◆ **Task objective**
Starting at the line that has "Proof. intros E1" and stopping after the line that has "Proof. unfold out_Flush, rs_log.", reproduce the listing below exactly; omit everything else.
*** Task input Section Begins ***
(* ===== verification/CompositorProps.v ===== *)
(** * What the compositor guarantees

    Theorems about whole runs of the machine of [Compositor]: any interleaving of client
    requests, disconnections, calls from other threads and answers of the render
    service. *)

From S2P Require Import Prelude FaultMonad OutSurface WdSession Compositor CompositorFacts.
Set Warnings "-rewrite-rw,-clear-no-such-hyp".

Section props.
Context (hash_order : ∀ A, gmap Z A → list (Z * A)).
Context (Hord : ∀ A (m : gmap Z A), hash_order A m ≡ₚ map_to_list m).
Abbreviation M := (F Server).

(** ** No dangling pointer is used *)

(** C3: Whatever clients, callers' threads and the render service do, in whatever order and
    also between the steps of a commit, the compositor never uses a Wayland object that is
    gone, never reads outside a buffer's handle and never looks up what it does not find:
    a run faults at no step, as long as each surface takes one role at a time, an
    xdg_surface outlives its toplevels, a buffer outlives the commit of its attachment,
    no buffer is destroyed (nor its client disconnected) while a caller's thread that
    has taken it in [ReleaseInFlightOf(0)] has still to send its release, the stride of a
    buffer in bytes is an int, and the 32-bit counters do not wrap.  Disconnecting a
    client, in any order of its objects, needs no other care. *)
Theorem compositor_no_fault cfg answers kenv others l :
  disciplined hash_order l (Server_init cfg answers kenv others, []) = true →
  ∃ x, run hash_order l (Server_init cfg answers kenv others, []) = Some x.
Proof.
  intros Hd. destruct (good_run hash_order Hord l (Server_init cfg answers kenv others, [])) as (x & E & _);
    eauto using good_init.
Qed.

Lemma on_server_run (m : M unit) s th s' : m s = Some (tt, s') → on_server m (s, th) = Some (s', th).
Proof. intros E. unfold on_server. cbn. by rewrite E. Qed.
Lemma run_cons a l x x' : step hash_order a x = Some x' → run hash_order (a :: l) x = run hash_order l x'.
Proof. intros E. cbn. by rewrite E. Qed.
(** The queue of the output does not touch what is tracked, and a caller only gives back
    what it has. *)
Definition still (s s' : Server) : Prop :=
  sv_inFlight s' = sv_inFlight s ∧ sv_releasedPending s' = sv_releasedPending s ∧
  (pend b (sv_releasing s') <= pend b (sv_releasing s))%nat.
#[local] Instance still_pre : PreOrder still.
Proof. split; [by intros s; split_and!|]. intros ? ? ? (? & ? & ?) (? & ? & ?). split_and!; [congruence..|lia]. Qed.
Lemma queue_still_same s s' :
  sv_inFlight s' = sv_inFlight s → sv_releasedPending s' = sv_releasedPending s → sv_releasing s' = sv_releasing s →
  still s s'.
Proof. intros E1 E2 E3. split_and!; [done..|by rewrite E3]. Qed.
Lemma still_mod f :
  (∀ s, sv_inFlight (f s) = sv_inFlight s) → (∀ s, sv_releasedPending (f s) = sv_releasedPending s) →
  (∀ s, sv_releasing (f s) = sv_releasing s) → fkeeps still (fmod f).
Proof. intros H1 H2 H3. apply fkeeps_mod. intros s. by apply queue_still_same. Qed.
Lemma still_ask : fkeeps still ask.
Proof. intros s a s' [= _ <-]. by apply queue_still_same. Qed.
Lemma still_get_out r : fkeeps still (get_out r).
Proof. destruct r; [apply fkeeps_get; typeclasses eauto|]. intros s a s'. cbn. case_match; [|done]. by intros [= _ <-]. Qed.
Lemma still_put_out r o : fkeeps still (put_out r o).
Proof. destruct r; by apply still_mod. Qed.
#[local] Hint Resolve still_ask still_get_out still_put_out : fkeeps.
#[local] Hint Extern 2 (fkeeps still (fmod _)) => (apply still_mod; reflexivity) : fkeeps.
Lemma still_Flush : fkeeps still (out_Flush out b' sb).
Proof. unfold out_Flush, rs_log. fkeeps_tac. Qed.
Lemma still_legacy_call c : c ≠ LTake → fkeeps still (legacy_call hash_order c).
Proof.
  intros Hc. destruct c as [| | | | | |n]; try done; cbn [legacy_call];
    [unfold legacy_AttachProducer, legacy_SetNodeVisible, with_legacy, RevertToSelfDrawing, rs_log; fkeeps_tac..|].
  intros s a s' E. revert a s' E.
  match goal with |- ∀ v s', ?m s = _ → _ => change (runs m (λ _ s', still s s') s) end.
  apply runs_bind, runs_get. destruct (sv_releasing s !! n) as [x|] eqn:E; [|by apply runs_ret].
  apply runs_bind, runs_mod. intros ? s' Es%send_adds. subst s'. split_and!; [done..|].
  cbn [sv_releasing set_sv_releasing set_sv_events]. rewrite (pend_delete b _ _ _ E). lia.
Qed.
Lemma still_tracked {A} (m : M A) t :
  (∀ t, ready objs out b' sb t → safe m (λ _ t', ready objs out b' sb t') t) → fkeeps (even b) m → (b' = b → fkeeps still m) →
  tracked t → runs m (λ _ t', tracked t') t.
Proof.
  intros Hm He Hs (Hr & HN & H0) a t' E. destruct (He _ _ _ E) as [Eb _]. split_and!.
  - exact (safe_eq _ _ _ _ _ (Hm t Hr) E).
  - congruence.
  - intros Hbb. destruct (Hs Hbb _ _ _ E) as (E1 & E2 & L3). destruct (H0 Hbb) as [Hp Hw]. rewrite E1 E2. split; [lia|done].
Qed.
Lemma flush_tracked t : tracked t → runs (out_Flush out b' sb) (λ _ t', tracked t') t.
Proof. apply still_tracked; [apply ready_Flush|apply even_Flush|intros _; apply still_Flush]. Qed.
(** The thread hands back other buffers. *)
Lemma released_tracked sb' t :
  (b' = b → sb' ≠ sb) → tracked t → runs (OnBufferReleased sb') (λ _ t', tracked t') t.
Proof.
  intros Hne (Hr & HN & H0) a t' E. destruct (even_OnBufferReleased b sb' _ _ _ E) as [Eb _]. split_and!.
  - exact (safe_eq _ _ _ _ _ (ready_quiet _ t (ok_OnBufferReleased sb') (quiet_OnBufferReleased sb') Hr) E).
  - congruence.
  - intros Hbb. destruct (H0 Hbb) as (Hp & w & Hw). unfold OnBufferReleased, fbind, fget in E.
    destruct (sv_inFlight t !! sb') as [f|] eqn:Ef; [|injection E as _ <-; eauto]. injection E as _ <-.
    cbn [sv_inFlight sv_releasedPending sv_releasing set_sv_inFlight set_sv_releasedPending].
    split; [|exists w; rewrite lookup_delete_ne; [done|by apply Hne]].
    rewrite pend_app pend_one. destruct (if_wlBuffer f =? b) eqn:E; [|lia]. bool_props.
    destruct Hr as (HI & _ & cfg & Hc). rewrite Hbb in Hc. destruct (Hne Hbb).
    by apply (flight_own objs t b sb cfg sb' f HI Hc Ef).
Qed.
(** Other threads leave the frame that is being queued alone. *)
Definition hands_off (m : Meanwhile) : Prop := m ≠ MwHandBack sb ∧ m ≠ MwCall LTake.
Lemma other_tracked m t :
  (b' = b → hands_off m) → tracked t → runs (other_thread hash_order m) (λ _ t', tracked t') t.
Proof using Hord.
  intros Hm. destruct m as [sb'|c]; cbn [other_thread].
  - apply released_tracked. intros Hbb ->. by destruct (Hm Hbb) as [? _].
  - apply still_tracked.
    + intros s Hs. apply ready_quiet; [by apply (ok_other_thread hash_order Hord (MwCall c))|
        apply (quiet_other_thread hash_order (MwCall c))|done].
    + apply even_legacy_call.
    + intros Hbb. apply still_legacy_call. intros ->. by destruct (Hm Hbb) as [_ ?].
Qed.
Lemma tracked_same t t' :
  sv_inFlight t' = sv_inFlight t → sv_releasedPending t' = sv_releasedPending t → sv_releasing t' = sv_releasing t →
  sv_events t' = sv_events t → ready objs out b' sb t' → tracked t → tracked t'.
Proof.
  intros E1 E2 E3 E4 Hr (_ & HN & H0). split_and!; [done| |by rewrite E1 E2 E3].
  unfold bal, owed. rewrite E1 E2 E3 E4. exact HN.
Qed.
Lemma meanwhile_tracked t :
  (b' = b → ∀ n, (sv_asked t <= n < endt)%nat → Forall hands_off (rs n)) →
  until tracked t → runs (meanwhile hash_order) (λ _ t', until tracked t') t.
Proof using Hord.
  intros Hrs Ht a t' E Hend. destruct (meanwhile_ticks _ _ _ E) as [L Et].
  destruct Ht as [Hr Ht]; [lia|]. split; [congruence|]. unfold meanwhile in E. rewrite Hr in E. revert a t' E L Hend Et.
  set (t1 := set_sv_asked _ t). intros a t' E L Hend Et.
  assert (tracked t1) as Ht1.
  { apply (tracked_same t); try done. destruct Ht as ((HI & Hl & Hc) & _). split_and!; [by eapply I_core, HI|done..]. }
  revert a t' E L Hend Et.
  assert (runs (ffor (rs (sv_asked t)) (other_thread hash_order))
    (λ _ t', (S (sv_asked t) <= sv_asked t')%nat → (sv_asked t' <= endt)%nat → tracked t') t1) as H.
  { apply (runs_for (λ l t', (∀ x, x ∈ l → x ∈ rs (sv_asked t)) ∧ ((sv_asked t < endt)%nat → tracked t'))).
    - by split.
    - intros x l s' [Hin Hs']. intros a s'' E. split; [intros y Hy; apply Hin; by right|]. intros Hlt.
      eapply other_tracked; [|by apply Hs'|done]. intros Hbb.
      assert (sv_asked t <= sv_asked t < endt)%nat as Hn by lia.
      eapply Forall_forall; [exact (Hrs Hbb _ Hn)|]. apply Hin. by left.
    - intros s' [_ Hs'] L Hend. apply Hs'. lia. }
  intros a t' E L Hend _. by eapply H.
Qed.
End frame.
*** Task input Section Ends ***
◆ **Result for this task**
Proof. intros E1 E2 E3. split_and!; [done..|by rewrite E3]. Qed.
Lemma still_mod f :
  (∀ s, sv_inFlight (f s) = sv_inFlight s) → (∀ s, sv_releasedPending (f s) = sv_releasedPending s) →
  (∀ s, sv_releasing (f s) = sv_releasing s) → fkeeps still (fmod f).
Proof. intros H1 H2 H3. apply fkeeps_mod. intros s. by apply queue_still_same. Qed.
Lemma still_ask : fkeeps still ask.
Proof. intros s a s' [= _ <-]. by apply queue_still_same. Qed.
Lemma still_get_out r : fkeeps still (get_out r).
Proof. destruct r; [apply fkeeps_get; typeclasses eauto|]. intros s a s'. cbn. case_match; [|done]. by intros [= _ <-]. Qed.
Lemma still_put_out r o : fkeeps still (put_out r o).
Proof. destruct r; by apply still_mod. Qed.
#[local] Hint Resolve still_ask still_get_out still_put_out : fkeeps.
#[local] Hint Extern 2 (fkeeps still (fmod _)) => (apply still_mod; reflexivity) : fkeeps.
Lemma still_Flush : fkeeps still (out_Flush out b' sb).
Proof. unfold out_Flush, rs_log. fkeeps_tac. Qed.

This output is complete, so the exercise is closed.